#### To do:
An acceptable answer repeats exactly the line with "[|done]. apply Hempty." and each line after it through the end of the entries, and includes nothing else.
START Extracted information
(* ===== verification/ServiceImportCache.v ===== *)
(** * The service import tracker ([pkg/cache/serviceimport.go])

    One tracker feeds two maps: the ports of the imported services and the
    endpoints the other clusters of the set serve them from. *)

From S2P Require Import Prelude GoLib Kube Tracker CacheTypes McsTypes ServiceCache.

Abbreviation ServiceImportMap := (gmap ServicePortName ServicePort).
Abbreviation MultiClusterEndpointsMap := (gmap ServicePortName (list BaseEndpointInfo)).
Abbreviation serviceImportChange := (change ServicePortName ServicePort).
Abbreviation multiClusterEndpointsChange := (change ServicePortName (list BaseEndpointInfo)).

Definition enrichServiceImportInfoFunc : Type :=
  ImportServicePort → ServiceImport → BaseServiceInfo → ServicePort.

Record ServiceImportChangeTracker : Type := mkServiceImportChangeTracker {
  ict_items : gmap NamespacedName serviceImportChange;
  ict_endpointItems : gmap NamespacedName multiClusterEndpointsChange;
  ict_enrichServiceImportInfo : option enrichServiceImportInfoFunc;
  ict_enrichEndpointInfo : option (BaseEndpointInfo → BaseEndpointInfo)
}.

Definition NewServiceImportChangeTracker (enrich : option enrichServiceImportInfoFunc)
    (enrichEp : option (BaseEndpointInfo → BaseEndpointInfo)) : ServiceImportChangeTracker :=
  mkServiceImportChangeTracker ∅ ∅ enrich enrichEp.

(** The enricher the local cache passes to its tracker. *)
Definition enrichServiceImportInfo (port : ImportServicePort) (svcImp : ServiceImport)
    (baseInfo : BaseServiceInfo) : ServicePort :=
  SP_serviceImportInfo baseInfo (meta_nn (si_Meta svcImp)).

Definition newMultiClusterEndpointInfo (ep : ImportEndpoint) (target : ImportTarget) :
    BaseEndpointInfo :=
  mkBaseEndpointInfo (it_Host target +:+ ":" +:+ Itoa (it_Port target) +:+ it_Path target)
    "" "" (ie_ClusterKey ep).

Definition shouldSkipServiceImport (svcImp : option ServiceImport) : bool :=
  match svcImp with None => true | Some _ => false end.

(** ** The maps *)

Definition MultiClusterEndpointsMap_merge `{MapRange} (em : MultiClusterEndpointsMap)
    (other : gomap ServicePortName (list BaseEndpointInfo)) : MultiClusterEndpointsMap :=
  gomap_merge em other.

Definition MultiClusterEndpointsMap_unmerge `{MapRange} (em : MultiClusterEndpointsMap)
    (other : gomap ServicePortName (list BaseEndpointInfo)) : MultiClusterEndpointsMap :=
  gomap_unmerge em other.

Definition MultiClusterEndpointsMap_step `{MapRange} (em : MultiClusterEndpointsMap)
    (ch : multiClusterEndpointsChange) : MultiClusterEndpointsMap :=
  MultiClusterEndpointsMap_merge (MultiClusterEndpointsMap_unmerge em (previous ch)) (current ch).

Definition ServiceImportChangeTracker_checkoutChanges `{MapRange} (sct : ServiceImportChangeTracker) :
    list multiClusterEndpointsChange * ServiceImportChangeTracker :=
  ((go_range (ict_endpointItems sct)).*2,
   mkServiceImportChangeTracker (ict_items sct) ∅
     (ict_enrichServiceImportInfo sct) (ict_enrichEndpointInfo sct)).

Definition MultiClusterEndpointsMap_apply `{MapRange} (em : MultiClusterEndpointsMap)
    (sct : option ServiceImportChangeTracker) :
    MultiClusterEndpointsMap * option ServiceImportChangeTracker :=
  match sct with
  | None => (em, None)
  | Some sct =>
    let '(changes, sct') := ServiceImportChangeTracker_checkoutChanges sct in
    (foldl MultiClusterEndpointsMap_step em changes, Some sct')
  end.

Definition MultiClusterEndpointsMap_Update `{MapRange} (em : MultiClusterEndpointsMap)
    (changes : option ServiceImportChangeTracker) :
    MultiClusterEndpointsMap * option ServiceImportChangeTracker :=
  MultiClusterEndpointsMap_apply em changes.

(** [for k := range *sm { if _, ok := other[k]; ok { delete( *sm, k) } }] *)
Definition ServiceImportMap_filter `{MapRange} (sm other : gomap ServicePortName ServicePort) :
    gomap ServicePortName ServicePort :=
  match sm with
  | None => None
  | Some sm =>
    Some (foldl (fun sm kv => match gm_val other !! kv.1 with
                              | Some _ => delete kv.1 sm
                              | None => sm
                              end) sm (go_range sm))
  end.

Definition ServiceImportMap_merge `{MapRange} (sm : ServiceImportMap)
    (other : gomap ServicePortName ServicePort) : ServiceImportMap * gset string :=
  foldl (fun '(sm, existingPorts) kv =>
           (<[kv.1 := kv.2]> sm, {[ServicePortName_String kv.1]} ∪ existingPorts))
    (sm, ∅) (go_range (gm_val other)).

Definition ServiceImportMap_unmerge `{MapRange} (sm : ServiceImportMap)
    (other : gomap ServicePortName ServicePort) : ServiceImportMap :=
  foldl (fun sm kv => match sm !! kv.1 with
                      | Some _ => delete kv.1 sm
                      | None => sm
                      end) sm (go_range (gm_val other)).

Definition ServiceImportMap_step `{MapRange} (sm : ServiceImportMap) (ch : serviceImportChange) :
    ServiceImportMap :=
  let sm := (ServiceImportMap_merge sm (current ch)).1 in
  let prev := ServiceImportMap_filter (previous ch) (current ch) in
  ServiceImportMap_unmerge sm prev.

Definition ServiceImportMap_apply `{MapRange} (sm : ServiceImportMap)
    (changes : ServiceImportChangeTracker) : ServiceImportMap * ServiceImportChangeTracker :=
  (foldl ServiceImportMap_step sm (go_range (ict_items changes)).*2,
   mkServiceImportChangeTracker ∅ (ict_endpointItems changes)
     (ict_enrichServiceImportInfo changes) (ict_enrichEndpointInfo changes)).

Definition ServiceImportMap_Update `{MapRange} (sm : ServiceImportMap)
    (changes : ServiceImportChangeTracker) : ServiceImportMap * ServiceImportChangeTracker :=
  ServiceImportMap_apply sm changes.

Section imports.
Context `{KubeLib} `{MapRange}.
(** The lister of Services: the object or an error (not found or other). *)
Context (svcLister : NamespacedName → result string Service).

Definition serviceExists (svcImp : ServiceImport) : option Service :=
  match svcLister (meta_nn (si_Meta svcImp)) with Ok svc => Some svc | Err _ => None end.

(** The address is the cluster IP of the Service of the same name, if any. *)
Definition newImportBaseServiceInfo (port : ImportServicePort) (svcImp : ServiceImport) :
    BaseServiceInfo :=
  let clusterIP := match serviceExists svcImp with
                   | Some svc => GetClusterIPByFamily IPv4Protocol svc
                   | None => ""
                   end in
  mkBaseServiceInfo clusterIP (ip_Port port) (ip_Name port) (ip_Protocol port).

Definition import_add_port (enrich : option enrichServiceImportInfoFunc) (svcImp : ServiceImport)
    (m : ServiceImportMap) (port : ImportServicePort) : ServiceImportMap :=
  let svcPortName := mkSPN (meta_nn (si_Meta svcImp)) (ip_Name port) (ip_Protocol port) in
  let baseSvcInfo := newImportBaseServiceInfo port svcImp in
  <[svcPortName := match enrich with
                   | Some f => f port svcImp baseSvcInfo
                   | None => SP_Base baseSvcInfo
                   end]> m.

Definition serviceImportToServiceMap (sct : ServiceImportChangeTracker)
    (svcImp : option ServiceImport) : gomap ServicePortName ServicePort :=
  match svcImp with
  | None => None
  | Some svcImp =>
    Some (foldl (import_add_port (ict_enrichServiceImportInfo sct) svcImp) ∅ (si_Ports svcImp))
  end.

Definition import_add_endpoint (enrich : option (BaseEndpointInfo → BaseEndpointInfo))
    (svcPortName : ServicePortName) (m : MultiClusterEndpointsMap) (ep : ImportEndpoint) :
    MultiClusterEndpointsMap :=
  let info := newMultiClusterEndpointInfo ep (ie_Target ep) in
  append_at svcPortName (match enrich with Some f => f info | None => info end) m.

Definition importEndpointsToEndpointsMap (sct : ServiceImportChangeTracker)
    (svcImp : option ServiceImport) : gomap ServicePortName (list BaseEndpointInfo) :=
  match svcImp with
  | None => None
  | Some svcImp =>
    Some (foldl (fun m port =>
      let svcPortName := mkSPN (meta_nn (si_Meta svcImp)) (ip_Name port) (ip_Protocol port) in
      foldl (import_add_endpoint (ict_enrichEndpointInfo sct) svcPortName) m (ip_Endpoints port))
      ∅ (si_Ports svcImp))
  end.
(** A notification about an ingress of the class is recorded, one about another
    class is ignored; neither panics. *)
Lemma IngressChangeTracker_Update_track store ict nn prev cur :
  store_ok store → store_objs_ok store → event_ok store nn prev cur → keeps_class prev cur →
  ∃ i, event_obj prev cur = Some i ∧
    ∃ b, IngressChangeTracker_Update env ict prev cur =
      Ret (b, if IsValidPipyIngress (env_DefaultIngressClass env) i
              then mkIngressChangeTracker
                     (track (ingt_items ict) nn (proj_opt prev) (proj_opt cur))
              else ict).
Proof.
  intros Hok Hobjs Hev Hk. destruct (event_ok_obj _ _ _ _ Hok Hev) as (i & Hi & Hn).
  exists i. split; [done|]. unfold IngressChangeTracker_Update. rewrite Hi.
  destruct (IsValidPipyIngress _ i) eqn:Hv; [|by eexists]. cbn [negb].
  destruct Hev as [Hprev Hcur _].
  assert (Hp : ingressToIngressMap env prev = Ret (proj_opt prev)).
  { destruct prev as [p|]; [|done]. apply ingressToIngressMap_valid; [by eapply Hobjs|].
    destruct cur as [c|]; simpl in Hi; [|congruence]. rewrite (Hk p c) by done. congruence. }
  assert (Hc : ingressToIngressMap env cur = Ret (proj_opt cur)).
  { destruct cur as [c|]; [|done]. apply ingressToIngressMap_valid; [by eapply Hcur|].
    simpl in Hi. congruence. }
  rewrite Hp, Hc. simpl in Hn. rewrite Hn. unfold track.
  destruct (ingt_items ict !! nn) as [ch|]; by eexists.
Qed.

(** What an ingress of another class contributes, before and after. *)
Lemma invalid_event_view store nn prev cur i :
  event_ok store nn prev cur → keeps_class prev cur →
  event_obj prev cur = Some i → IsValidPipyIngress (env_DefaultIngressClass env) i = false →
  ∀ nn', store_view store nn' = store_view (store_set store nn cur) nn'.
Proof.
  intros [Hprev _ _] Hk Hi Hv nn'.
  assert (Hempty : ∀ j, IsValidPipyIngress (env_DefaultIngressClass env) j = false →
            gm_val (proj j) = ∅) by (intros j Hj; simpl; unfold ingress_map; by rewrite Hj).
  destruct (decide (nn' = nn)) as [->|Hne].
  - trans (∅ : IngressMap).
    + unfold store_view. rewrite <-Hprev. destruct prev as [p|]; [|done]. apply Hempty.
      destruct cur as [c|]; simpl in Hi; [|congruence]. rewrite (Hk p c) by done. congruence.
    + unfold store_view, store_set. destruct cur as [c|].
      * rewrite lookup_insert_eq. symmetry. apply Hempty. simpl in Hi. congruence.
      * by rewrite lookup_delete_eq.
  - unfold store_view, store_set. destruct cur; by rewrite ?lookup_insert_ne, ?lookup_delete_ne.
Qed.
END Extracted information
#### Answer to the problem:
    + unfold store_view. rewrite <-Hprev. destruct prev as [p|]; [|done]. apply Hempty.
      destruct cur as [c|]; simpl in Hi; [|congruence]. rewrite (Hk p c) by done. congruence.
    + unfold store_view, store_set. destruct cur as [c|].
      * rewrite lookup_insert_eq. symmetry. apply Hempty. simpl in Hi. congruence.
      * by rewrite lookup_delete_eq.
  - unfold store_view, store_set. destruct cur; by rewrite ?lookup_insert_ne, ?lookup_delete_ne.
Qed.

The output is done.